Announcement

Collapse
No announcement yet.
X
  • Filter
  • Time
  • Show
Clear All
new posts

  • Stata commands to evaluate interpolated variables

    Hi all. I have quarterly time series data (from 1999 to 2023) on two variables: the percentage of party members of a Brazilian political party and also the percentage of non-party members in the population. Because the original values for this party and the non-party members contained missing values for some quarters, I used interpolation methods to fill the missing observations. I used Nick Cox's "mipolate" command for that. The methods I used: linear, cubic, natural cubic spline and piecewise cubic Hermite. Now I want to compare them to verify which of the four variables is more appropriate for time series analysis. Are there established methods to compare interpolated series? Are there Stata commands to compare interpolated series? Any suggestion would be much appreciated.
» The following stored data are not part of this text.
(* ===== verification/Stivale.v ===== *)
(** * Boot information: the parts of [src/src/kernel/stivale2.h] the kernel reads

    The boot loader hands over structures of fixed-width fields; a trailing
    array becomes a list. *)
From S2P Require Import Prelude.

(** [struct stivale2_mmap_entry] *)
Record stivale2_mmap_entry := MmapEntry {
  mm_base : Z;
  mm_length : Z;
  mm_type : Z;
}.

Definition STIVALE2_MMAP_USABLE : Z := 1.
Definition STIVALE2_MMAP_RESERVED : Z := 2.
Definition STIVALE2_MMAP_ACPI_RECLAIMABLE : Z := 3.
Definition STIVALE2_MMAP_ACPI_NVS : Z := 4.
Definition STIVALE2_MMAP_BAD_MEMORY : Z := 5.
Definition STIVALE2_MMAP_BOOTLOADER_RECLAIMABLE : Z := 0x1000.
Definition STIVALE2_MMAP_KERNEL_AND_MODULES : Z := 0x1001.
Definition STIVALE2_MMAP_FRAMEBUFFER : Z := 0x1002.

(** [struct stivale2_pmr] *)
Record stivale2_pmr := Pmr {
  pmr_base : Z;
  pmr_length : Z;
  pmr_permissions : Z;
}.

(** [struct stivale2_struct_tag_kernel_base_address] *)
Record stivale2_struct_tag_kernel_base_address := KernelBaseAddress {
  physical_base_address : Z;
  virtual_base_address : Z;
}.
Bruno H.

  • #2
    I think there's something called "leave-one-out cross-validation". You make missing known values and then check which method produces the best estimate (RMSE or some such) of the known value.

    Comment


    • #3
      Interpolation is an entertaining programming problem, but its statistical uses are to me more problematic. You can't easily add back information that has been subtracted by loss of data, and it's worse if data are not available for specific economic or other reasons.

      Interpolated data are usually smoother than the original data would have been, but that's not guaranteed either/

      I suppose one test of any method is to delete "known" values arbitrarily and see which interpolation method comes closest in predicting them, and there again you need to decide on a criterion of closeness.

      Comment


      • #4
        Thank you George and Nick for the suggestions. I will follow them.

        The polling firm from where the data came from (known as "Datafolha") conducts polls infrequently every year. Besides, the firm conducts more polls in general election years (i.e., 2002, 2006, 2010, 2014, 2018, 2022).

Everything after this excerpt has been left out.